[What to work on]: From the material below, list every line containing "cell".

+++ Source data +++

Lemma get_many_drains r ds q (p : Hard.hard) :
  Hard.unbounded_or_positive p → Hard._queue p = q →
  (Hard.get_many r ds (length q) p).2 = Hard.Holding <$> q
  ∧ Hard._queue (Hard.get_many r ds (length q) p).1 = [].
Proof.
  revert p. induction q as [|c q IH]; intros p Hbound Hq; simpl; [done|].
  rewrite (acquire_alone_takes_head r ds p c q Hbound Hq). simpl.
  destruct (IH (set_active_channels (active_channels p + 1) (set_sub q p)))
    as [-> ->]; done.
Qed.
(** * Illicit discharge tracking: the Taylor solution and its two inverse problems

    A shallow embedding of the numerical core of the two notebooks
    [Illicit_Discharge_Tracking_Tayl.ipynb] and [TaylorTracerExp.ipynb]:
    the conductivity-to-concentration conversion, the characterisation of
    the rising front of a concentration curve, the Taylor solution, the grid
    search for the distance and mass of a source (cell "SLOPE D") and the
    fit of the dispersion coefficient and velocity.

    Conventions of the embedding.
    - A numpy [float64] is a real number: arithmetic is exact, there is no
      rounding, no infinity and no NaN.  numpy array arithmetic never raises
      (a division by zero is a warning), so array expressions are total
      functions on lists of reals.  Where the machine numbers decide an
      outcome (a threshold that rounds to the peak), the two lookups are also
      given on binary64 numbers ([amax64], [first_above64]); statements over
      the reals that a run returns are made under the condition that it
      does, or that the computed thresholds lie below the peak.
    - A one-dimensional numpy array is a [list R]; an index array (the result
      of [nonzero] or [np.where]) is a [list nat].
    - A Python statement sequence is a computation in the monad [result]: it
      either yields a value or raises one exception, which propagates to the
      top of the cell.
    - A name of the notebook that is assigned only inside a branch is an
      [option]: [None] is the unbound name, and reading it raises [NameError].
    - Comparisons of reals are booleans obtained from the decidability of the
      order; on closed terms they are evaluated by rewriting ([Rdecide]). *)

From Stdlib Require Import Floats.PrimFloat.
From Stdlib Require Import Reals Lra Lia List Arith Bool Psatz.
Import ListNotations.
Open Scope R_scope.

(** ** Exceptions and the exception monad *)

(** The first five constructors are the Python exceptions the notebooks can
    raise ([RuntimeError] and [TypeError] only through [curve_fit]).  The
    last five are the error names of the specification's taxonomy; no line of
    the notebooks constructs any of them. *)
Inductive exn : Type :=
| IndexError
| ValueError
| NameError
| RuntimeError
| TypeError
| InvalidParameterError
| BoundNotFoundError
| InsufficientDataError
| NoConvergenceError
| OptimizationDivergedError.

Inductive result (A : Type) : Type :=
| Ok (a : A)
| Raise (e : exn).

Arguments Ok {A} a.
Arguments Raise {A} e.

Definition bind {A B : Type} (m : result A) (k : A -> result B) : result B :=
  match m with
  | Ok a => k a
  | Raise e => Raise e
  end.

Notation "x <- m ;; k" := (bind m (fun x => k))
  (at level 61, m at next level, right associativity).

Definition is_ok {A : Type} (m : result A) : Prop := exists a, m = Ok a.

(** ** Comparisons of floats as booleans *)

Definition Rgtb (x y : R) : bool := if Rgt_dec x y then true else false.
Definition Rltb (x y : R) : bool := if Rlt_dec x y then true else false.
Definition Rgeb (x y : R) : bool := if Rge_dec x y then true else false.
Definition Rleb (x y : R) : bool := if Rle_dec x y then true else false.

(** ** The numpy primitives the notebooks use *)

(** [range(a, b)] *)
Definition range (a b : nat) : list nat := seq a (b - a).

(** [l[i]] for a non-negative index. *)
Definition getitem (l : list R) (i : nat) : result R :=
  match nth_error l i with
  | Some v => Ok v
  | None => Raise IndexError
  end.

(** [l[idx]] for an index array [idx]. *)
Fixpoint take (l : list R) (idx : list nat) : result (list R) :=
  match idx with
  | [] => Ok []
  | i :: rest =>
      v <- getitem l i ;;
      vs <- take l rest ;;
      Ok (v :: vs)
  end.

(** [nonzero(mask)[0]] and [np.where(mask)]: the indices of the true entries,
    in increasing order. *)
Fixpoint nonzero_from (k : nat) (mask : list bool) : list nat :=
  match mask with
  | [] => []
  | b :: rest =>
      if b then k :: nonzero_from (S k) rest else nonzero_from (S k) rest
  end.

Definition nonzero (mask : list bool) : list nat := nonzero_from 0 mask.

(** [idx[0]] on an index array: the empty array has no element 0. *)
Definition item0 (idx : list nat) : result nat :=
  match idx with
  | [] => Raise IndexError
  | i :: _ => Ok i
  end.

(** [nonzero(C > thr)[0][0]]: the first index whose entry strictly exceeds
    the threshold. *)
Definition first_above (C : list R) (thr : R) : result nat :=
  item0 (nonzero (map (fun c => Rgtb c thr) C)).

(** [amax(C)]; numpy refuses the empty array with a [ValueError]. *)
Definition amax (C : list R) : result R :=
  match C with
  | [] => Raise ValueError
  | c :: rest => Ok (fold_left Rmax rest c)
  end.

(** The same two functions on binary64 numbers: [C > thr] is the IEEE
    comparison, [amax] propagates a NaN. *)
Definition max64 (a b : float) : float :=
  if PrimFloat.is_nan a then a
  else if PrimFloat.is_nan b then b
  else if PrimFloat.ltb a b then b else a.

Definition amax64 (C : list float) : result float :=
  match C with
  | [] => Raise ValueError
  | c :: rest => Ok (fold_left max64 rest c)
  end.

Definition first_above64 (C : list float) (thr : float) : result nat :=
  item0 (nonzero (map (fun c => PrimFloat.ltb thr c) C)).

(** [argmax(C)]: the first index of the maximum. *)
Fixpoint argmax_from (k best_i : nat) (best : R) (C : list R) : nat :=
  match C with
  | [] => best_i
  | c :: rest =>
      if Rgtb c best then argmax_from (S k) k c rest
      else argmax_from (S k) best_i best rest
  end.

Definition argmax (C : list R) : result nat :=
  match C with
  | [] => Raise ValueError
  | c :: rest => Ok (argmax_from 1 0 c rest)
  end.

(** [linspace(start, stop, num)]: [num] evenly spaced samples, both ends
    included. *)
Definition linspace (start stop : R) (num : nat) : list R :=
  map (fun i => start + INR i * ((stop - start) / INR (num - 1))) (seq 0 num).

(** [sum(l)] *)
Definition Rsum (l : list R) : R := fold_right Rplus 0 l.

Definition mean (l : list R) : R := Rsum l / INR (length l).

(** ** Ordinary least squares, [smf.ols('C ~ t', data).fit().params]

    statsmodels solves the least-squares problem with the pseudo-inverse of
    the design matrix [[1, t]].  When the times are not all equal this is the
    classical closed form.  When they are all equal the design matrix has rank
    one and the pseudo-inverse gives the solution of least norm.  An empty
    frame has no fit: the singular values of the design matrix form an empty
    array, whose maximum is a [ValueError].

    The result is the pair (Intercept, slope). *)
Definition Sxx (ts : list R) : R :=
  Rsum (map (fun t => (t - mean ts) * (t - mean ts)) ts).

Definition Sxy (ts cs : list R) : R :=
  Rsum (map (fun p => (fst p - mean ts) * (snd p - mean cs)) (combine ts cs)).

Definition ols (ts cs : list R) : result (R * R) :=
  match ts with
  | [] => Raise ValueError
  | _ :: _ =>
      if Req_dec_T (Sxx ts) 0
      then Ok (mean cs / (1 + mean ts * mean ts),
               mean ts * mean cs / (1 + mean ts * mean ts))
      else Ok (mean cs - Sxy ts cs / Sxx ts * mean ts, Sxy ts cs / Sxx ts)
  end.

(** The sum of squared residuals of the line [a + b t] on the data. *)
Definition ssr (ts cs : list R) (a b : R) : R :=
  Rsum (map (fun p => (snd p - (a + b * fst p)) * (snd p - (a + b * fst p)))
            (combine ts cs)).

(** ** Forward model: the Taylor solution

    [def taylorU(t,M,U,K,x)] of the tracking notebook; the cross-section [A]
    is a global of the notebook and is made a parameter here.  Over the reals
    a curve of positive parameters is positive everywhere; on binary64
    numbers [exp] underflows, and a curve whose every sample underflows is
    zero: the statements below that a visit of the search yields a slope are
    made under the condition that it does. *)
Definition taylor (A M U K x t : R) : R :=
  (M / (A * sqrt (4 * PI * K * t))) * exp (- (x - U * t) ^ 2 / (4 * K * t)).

+++
+++ Source data +++

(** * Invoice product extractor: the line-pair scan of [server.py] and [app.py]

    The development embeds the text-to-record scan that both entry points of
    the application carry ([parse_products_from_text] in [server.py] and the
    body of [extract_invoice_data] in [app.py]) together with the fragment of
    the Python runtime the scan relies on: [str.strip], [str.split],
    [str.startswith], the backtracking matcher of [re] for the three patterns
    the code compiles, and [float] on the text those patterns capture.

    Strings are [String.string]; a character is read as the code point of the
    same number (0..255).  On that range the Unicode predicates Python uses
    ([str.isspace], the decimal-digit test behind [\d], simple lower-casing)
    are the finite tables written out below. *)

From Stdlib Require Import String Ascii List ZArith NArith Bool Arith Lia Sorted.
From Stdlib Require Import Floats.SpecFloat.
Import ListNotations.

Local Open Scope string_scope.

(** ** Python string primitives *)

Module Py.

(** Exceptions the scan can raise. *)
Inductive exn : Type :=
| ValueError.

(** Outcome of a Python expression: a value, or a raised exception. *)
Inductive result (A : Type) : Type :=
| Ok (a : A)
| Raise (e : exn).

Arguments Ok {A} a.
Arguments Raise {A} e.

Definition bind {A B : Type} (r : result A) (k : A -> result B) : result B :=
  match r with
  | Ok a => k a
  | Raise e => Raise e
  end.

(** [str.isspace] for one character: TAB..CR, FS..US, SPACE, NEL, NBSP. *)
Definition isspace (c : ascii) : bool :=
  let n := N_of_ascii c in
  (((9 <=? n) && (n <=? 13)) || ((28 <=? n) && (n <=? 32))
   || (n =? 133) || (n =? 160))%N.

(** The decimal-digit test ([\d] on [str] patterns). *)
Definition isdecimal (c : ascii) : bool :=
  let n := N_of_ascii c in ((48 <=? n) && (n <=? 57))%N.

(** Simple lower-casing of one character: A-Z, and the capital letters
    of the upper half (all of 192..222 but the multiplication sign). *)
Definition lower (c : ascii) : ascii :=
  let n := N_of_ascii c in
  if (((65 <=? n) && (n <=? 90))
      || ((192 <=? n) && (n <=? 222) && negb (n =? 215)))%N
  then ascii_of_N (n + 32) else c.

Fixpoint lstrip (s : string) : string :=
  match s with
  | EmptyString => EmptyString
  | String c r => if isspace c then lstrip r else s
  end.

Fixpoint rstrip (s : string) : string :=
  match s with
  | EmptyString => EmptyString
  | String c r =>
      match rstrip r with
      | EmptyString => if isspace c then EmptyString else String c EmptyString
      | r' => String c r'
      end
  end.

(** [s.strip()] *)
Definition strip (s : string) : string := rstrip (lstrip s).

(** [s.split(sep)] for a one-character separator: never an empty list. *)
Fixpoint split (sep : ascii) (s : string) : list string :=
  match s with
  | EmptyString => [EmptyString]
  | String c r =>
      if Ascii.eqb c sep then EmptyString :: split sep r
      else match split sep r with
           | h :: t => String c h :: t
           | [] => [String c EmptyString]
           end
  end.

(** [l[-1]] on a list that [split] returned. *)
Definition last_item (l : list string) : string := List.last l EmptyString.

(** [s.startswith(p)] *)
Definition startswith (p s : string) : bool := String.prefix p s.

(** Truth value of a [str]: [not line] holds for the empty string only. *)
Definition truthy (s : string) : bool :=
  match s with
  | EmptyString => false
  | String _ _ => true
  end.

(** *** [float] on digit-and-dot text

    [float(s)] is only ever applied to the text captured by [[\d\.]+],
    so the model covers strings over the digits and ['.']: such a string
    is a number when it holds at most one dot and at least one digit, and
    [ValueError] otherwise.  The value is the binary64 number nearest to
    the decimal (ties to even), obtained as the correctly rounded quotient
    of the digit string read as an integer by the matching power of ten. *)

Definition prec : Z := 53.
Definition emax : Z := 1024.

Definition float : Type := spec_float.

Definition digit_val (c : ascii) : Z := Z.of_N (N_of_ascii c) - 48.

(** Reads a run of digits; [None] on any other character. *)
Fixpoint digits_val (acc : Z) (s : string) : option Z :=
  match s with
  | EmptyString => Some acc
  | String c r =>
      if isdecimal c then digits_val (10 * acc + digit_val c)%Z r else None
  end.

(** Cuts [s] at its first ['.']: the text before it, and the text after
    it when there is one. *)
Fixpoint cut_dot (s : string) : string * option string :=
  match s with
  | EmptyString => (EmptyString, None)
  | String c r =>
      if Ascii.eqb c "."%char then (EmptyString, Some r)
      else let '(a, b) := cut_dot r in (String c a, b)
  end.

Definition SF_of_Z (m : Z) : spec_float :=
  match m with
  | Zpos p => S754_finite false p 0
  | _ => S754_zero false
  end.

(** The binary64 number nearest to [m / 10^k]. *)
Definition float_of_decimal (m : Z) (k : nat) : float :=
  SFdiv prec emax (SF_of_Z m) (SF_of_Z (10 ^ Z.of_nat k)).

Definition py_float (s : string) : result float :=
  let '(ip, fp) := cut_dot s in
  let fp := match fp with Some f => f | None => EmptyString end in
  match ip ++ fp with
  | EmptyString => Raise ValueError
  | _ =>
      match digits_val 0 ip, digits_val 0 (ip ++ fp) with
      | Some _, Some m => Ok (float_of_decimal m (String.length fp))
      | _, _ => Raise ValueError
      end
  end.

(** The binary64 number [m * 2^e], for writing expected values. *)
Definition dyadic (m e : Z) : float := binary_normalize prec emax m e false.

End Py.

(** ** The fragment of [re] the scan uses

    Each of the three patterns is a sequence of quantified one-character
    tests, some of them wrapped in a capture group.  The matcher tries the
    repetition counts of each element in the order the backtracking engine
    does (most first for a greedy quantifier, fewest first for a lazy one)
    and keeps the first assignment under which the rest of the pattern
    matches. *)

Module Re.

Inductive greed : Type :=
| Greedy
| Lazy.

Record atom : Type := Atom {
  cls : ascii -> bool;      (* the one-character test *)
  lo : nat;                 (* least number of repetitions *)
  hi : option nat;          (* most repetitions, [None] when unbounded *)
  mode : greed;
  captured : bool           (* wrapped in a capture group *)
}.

+++

[Task response]:
    search for the distance and mass of a source (cell "SLOPE D") and the
      top of the cell.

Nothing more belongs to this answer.